Many pension-plan sponsors are making large voluntary contributions to their plans this year. Pension-funding rules allow such contributions to be retroactively recorded for 2017 if they’re made by Sept. 15.
The payments are tax deductible, of course, and because of the reduced corporate income tax rate that took effect Jan. 1, deductions claimed for 2017 are worth a lot more than those claimed for 2018.
But some plan sponsors are apparently ignorant of that opportunity, which is only one part of a wider opportunity that they’re also missing out on.
It’s been three decades since the Pension Benefit Guaranty Corp. began assessing “variable-rate premiums” (VRPs) on pension-plan sponsors. Yet, rather bizarrely, there are sponsors that still don’t exploit aspects of pension law that would allow them to lower their VRP payments.
All sponsors pay an annual, “flat-rate,” per-participant premium (it’s $74 for 2018). The VRP is an additional payment for those with unfunded plan liabilities. For 2018 the VRP rate is 3.8% of the unfunded amount.
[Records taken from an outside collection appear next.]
(** ** [RegFinish] *)

Lemma GetMsgLen_ok msg n : (8 <= length msg)%nat -> slice 4 4 msg = be_bytes n -> 32 <= n < 2 ^ 31 ->
  GetMsgLen msg n = Ret n.
Proof.
  intros Hl Hs Hn. unfold GetMsgLen. rewrite GetBE32_ok, bind_ret_l by lia.
  rewrite (be_at_bytes _ msg n), s32_id by (done || unfold is_u32, is_int; lia). rewrite Z.eqb_refl. cbn [negb].
  rewrite size_t_small by lia. unfold sizeof_header. by replace (n <? 32) with false by lia.
Qed.

Lemma slice_prefix (pk rest : list Z) : (8 <= length pk)%nat -> slice 4 4 (pk ++ rest) = slice 4 4 pk.
Proof. intros Hl. apply slice_app_l. lia. Qed.

(** [malloc] finds room. *)
Definition roomy (malloc : Z -> option (list Z)) : Prop :=
  forall n, 0 < n < 2 ^ 31 -> exists b, malloc n = Some b /\ Z.of_nat (length b) = n.

Lemma splice_zeros n (m : list Z) : (length m < n)%nat -> exists r, splice (zeros n) 0 (m ++ [0]) = m ++ 0 :: r
  /\ (length m + 1 + length r = n)%nat.
Proof.
  intros Hl. exists (drop (length m + 1) (zeros n)). unfold splice, zeros. change (take 0 (replicate n 0)) with (@nil Z). cbn [app].
  rewrite length_app. cbn [length]. rewrite Nat.add_0_l. split; [by rewrite <- app_assoc|]. rewrite length_drop, length_replicate. lia.
Qed.

Lemma RegFinish_ok malloc l p aid key mac asc kvs v w t w' ver type flag aid0 b rest :
  let m := w ++ t ++ w' in let pk := packet (root_key p 0) m ver type flag sid0 aid0 in
  roomy malloc -> pkg_ok p -> server_reply aid key mac asc -> flag_ok flag -> length aid0 = 16%nat ->
  spaces w -> spaces w' -> json_text v t -> value_ v = d_object kvs -> printable m -> Z.of_nat (length m) + 128 < 2 ^ 31 ->
  registers kvs asc (ka_text p key) (mka_text mac) -> locals_ok l asc (ka_text p key) (mka_text mac) ->
  RegFinish malloc l p (pk ++ b :: rest) (Z.of_nat (length pk))
    = Ret ((after_reply p aid key mac).1, pk ++ 0 :: rest, (after_reply p aid key mac).2).
Proof.
  intros m pk Hm Hp Hr Hf Ha Hw Hw' Ht Hv Hpr Hl Hg Hlo.
  pose proof (length_packet (root_key p 0) m ver type flag sid0 aid0 eq_refl Ha) as Lp. fold pk in Lp.
  pose proof (length_pad1 m) as Lm.
  assert (Hfr : framed pk) by (apply packet_framed; done || lia). destruct Hfr as (Hs & Hl8 & Hl31).
  assert (Lpk : (32 + length m <= length pk <= 48 + length m)%nat) by (rewrite Lp; destruct (flag =? 3); lia).
  unfold RegFinish. rewrite (GetMsgLen_ok _ (Z.of_nat (length pk))), bind_ret_l;
    [|rewrite length_app; lia|by rewrite slice_prefix by lia|lia].
  rewrite (proj2 (Z.leb_gt _ 0)) by lia. rewrite int_checked_id, bind_ret_l by (unfold is_int; lia).
  destruct (Hm (Z.of_nat (length pk) + 1) ltac:(lia)) as (buf & -> & Lb).
  unfold memset. rewrite decide_True, buf_write_ok, bind_ret_l by (rewrite ?length_replicate; lia).
  rewrite splice_all by (rewrite length_replicate; lia). set (n := Z.to_nat _). fold (zeros n).
  destruct Hlo as [Ls La Lr Lt Lo Lm' [J1 J2]] eqn:Elo. clear Elo.
  pose proof (GetData_ok (l_get l) p m ver type flag sid0 aid0 0 b rest
    {| g_ver := 0; g_type := 0; g_sid := l_SID l; g_aid := l_AID l; g_data := zeros n; g_datalen := Z.of_nat (length pk) + 1 |}) as E.
  cbv zeta in E. fold pk in E. cbn [g_sid g_aid g_data g_datalen] in E. rewrite E; clear E; try done; try lia.
  - rewrite bind_ret_l. cbv beta iota. cbn [negb Z.eqb g_sid g_data g_datalen]. rewrite (splice_all (l_SID l)) by (by rewrite Ls).
    rewrite buf_read_ok, bind_ret_l by (cbn; lia). rewrite bool_decide_eq_true_2 by done. cbn [negb].
    destruct (splice_zeros n m) as (r & -> & Lr'); [lia|].
    rewrite (reg_fields_ok p aid key mac asc l m kvs t w w' v r); try done; try lia.
    rewrite bind_ret_l. by destruct (after_reply p aid key mac).
  - eapply Forall_impl; [exact Hpr|]. unfold is_u8. simpl. lia.
  - eval_decide.
  - unfold zeros. rewrite length_replicate. lia.
Qed.

(** The buffer of a reply that did not fit is as long as the reply, and
    [GetData] writes one more byte. *)
Lemma exact_buffer_overflows malloc l p msg : roomy malloc -> (8 <= length msg)%nat -> 32 <= Z.of_nat (length msg) < 2 ^ 31 - 1 ->
  slice 4 4 msg = be_bytes (Z.of_nat (length msg)) -> RegFinish malloc l p msg (Z.of_nat (length msg)) = Undef.
Proof.
  intros Hm Hl Hn Hs. unfold RegFinish. rewrite GetMsgLen_ok, bind_ret_l by (done || lia).
  rewrite (proj2 (Z.leb_gt _ 0)) by lia. rewrite int_checked_id, bind_ret_l by (unfold is_int; lia).
  destruct (Hm (Z.of_nat (length msg) + 1) ltac:(lia)) as (buf & -> & Lb).
  unfold memset. rewrite decide_True, buf_write_ok, bind_ret_l by (rewrite ?length_replicate; lia).
  unfold GetData. rewrite andb_false_r. unfold buf_write at 1.
  destruct (decide _) as [H|H]; [|done]. cbn [length] in H. lia.
Qed.

(** ** The document of the request *)

Definition quoted (s : list Z) : list Z := 34 :: mjoin (escape_char <$> s) ++ [34].
(* ===== verification/Log.v ===== *)
(** * The log (src/public/log/logOut.cpp)

    [CAstLogOut] appends lines to a file, hides the values of credentials in
    them, and starts a new file when the old one has grown.  The files and the
    clock are reached through the interface [LogHost]; [LogFiles] is what the
    theorems need to know of them. *)
From S2P Require Import Prelude Words Buffers CString Decimal.

Record tm := { tm_year : Z; tm_mon : Z; tm_mday : Z; tm_hour : Z; tm_min : Z; tm_sec : Z }.

Class LogHost (W : Type) := {
  log_cwd : W -> list Z;
  log_open : W -> list Z -> option Z * W;
  log_write : W -> Z -> list Z -> W;
  log_tell : W -> Z -> Z * W;
  log_close : W -> Z -> W;
  log_rename : W -> list Z -> list Z -> W;
  log_time : W -> tm * Z * W;
  log_sleep : W -> Z -> W
}.

Definition ASS_LOG_LEVEL : list (list Z) :=
  codes <$> ["DEBUG"; "INFO"; "NOTICE"; "WARNING"; "ERR"; "CRIT"; "ALERT"; "EMERG"]%string.

Definition LOG_MAX_PATH : Z := 255.

Record CAstLogOut := {
  m_cFileName : list Z;
  m_cFileBase : list Z;
  m_nLevel : Z;
  m_nMaxLevel : Z;
  m_fp : option Z;
  m_nSize : Z;
  m_bLock : bool
}.

(** The two arrays are not initialised. *)
Definition new_CAstLogOut (name base : list Z) : CAstLogOut :=
  {| m_cFileName := name; m_cFileBase := base; m_nLevel := 0; m_nMaxLevel := 7; m_fp := None; m_nSize := 10 * 1024 * 1024;
     m_bLock := false |}.

Definition set_file (name base : list Z) (l : CAstLogOut) : CAstLogOut :=
  {| m_cFileName := name; m_cFileBase := base; m_nLevel := m_nLevel l; m_nMaxLevel := m_nMaxLevel l; m_fp := m_fp l;
     m_nSize := m_nSize l; m_bLock := m_bLock l |}.
Definition set_level (n : Z) (l : CAstLogOut) : CAstLogOut :=
  {| m_cFileName := m_cFileName l; m_cFileBase := m_cFileBase l; m_nLevel := n; m_nMaxLevel := m_nMaxLevel l; m_fp := m_fp l;
     m_nSize := m_nSize l; m_bLock := m_bLock l |}.
Definition set_fp (fp : option Z) (l : CAstLogOut) : CAstLogOut :=
  {| m_cFileName := m_cFileName l; m_cFileBase := m_cFileBase l; m_nLevel := m_nLevel l; m_nMaxLevel := m_nMaxLevel l; m_fp := fp;
     m_nSize := m_nSize l; m_bLock := m_bLock l |}.
Definition set_lock (b : bool) (l : CAstLogOut) : CAstLogOut :=
  {| m_cFileName := m_cFileName l; m_cFileBase := m_cFileBase l; m_nLevel := m_nLevel l; m_nMaxLevel := m_nMaxLevel l;
     m_fp := m_fp l; m_nSize := m_nSize l; m_bLock := b |}.

(** ** Hiding credentials *)

(** [strstr]: the offset of the first occurrence of [w] in a string. *)
Fixpoint strstr (s w : list Z) : option nat :=
  if bool_decide (take (length w) s = w) then Some 0%nat else match s with [] => None | _ :: r => S <$> strstr r w end.

Definition find (b : list Z) (w : string) : option nat := strstr (upto_nul b) (codes w).

(** [while ( *(p+look) != stop) { *p = c; p++; }] *)
Fixpoint overwrite (fuel : nat) (look stop c : Z) (b : list Z) (p : Z) : cpp (list Z * Z) :=
  d ← buf_get b (p + look);
  if d =? stop then Ret (b, p)
  else match fuel with O => NoFuel | S f => b ← buf_write b p [c]; overwrite f look stop c b (p + 1) end.

(** The word up to the character before the colon, and the value after the
    third character from there, up to a quote. *)
Definition mask_word (w : string) (b : list Z) : cpp (list Z) :=
  match find b w with
  | None => Undef
  | Some p =>
      '(b, p) ← overwrite (length b) 1 58 85 b (Z.of_nat p);
      '(b, _) ← overwrite (length b) 0 34 88 b (p + 3);
      Ret b
  end.

Definition both_words (b : list Z) : bool := bool_decide (is_Some (find b "username")) && bool_decide (is_Some (find b "password")).

Definition mask (fuel : nat) : list Z -> cpp (list Z) :=
  cwhile fuel both_words (fun b => b ← mask_word "username" b; mask_word "password" b).

(** ** Lines *)

(** [%wd] and [%0wd]. *)
Definition pad (c : Z) (w : nat) (s : list Z) : list Z := replicate (w - length s) c ++ s.
Definition print_padded (w : nat) (n : Z) : list Z := if n <? 0 then 45 :: pad 48 (w - 1) (dec (- n)) else pad 48 w (dec n).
The VRP has been rising sharply in recent years, greatly increasing costs for underfunded plans. The rate was 3.4% in for 2017 and is scheduled to be 4.2% for 2019. Indexed to wage growth, it’s expected to reach 7% by 2040, absent action by Congress.
That makes it all the more surprising that 195 pension-plan sponsors each left more than $100,000 on the table for their 2016 plan years by not adhering to some simply accomplished best practices.
Those figures are according to retirement-plan adviser October Three, which reviewed publicly available information on all of the approximately 5,000 single-employer defined-benefit pension plans with at least 250 participants.
Rules for such plans require plan sponsors to calculate a plan’s funded status as of Jan. 1 of each year. The calculation, which must be completed by the following Sept. 15, determines whether they will owe a VRP that year, and if so how much they will owe. That amount must be paid by Oct. 15.
The rules also require sponsors to make four quarterly minimum contributions to their plans, by Jan. 15, April 15, July 15, and Oct. 15. However, sponsors are allowed to record contributions made by Sept. 15 as contributions for the prior year. These are called “grace-period contributions.”
Making them increases plan assets as of the Jan. 1 valuation date, thereby reducing, or even potentially eliminating, the VRP amount owed for that year. Based on the 3.4% VRP rate for 2017, grace-period contributions for 2017 totaling $10 million, for example, will save the plan sponsor $340,000.
Because of the way minimum contributions are calculated, a plan sponsor’s four quarterly contributions may add up to less than the total amount required to be contributed for the year. In that case, the sponsor must make a “residual contribution” by the following Sept. 15. But in order to make grace-period contributions on April 15 or July 15, the residual contribution must be made by April 15.
The retroactive recording option is not available to plans that are less than 80% funded. But there is no reason for any plan sponsor that can take advantage of it not to do so, says October Three partner Brian Donohue. No additional effort or expense is required to record plan contributions for the prior year.
Failure to record eligible contributions for the prior year, which October Three calls a “recording error,” is just one of the best practices allowing plan sponsors to minimize their VRPs.
Another one is simply making contributions earlier than required. Paying residual contributions three months early, as described above, is just one example of this. If a plan sponsor accelerates its required Oct. 15 contribution by one month and, and the following Jan. 15 contribution by four months, those too can be recorded for the prior year.
Further, any voluntary contributions a plan sponsor opts to make can be recorded for the prior year as well, if made by Sept. 15.
From 2010 through 2016, plan sponsors that didn’t adhere to these best practices collectively paid approximately $1 billion more in PBGC premiums than they needed to, according to October Three.
But why don’t they adhere to the best practices?
There isn’t an easy answer. But for many years after the PBGC initiated variable-rate premiums in 1988, the rates were so low that the dollars to be saved were fairly negligible, Donohue points out. The opportunity just never got on some plan sponsors’ radar screens.
Typically, actuaries at plan advisers like October Three made their clients aware of it, but in some cases perhaps not, Donohue muses. “An actuary’s first responsibility is to keep the plan compliant, and this is not a compliance issue,” he says.
New pension-funding rules that took effect in 2012, as well as subsequent legislation, have combined to propel VRP rates several times higher than they had been. “We’ve talked to some of these companies that aren’t doing the best practices and told them about this,” Donohue says. “As often as not, they’re stunned.”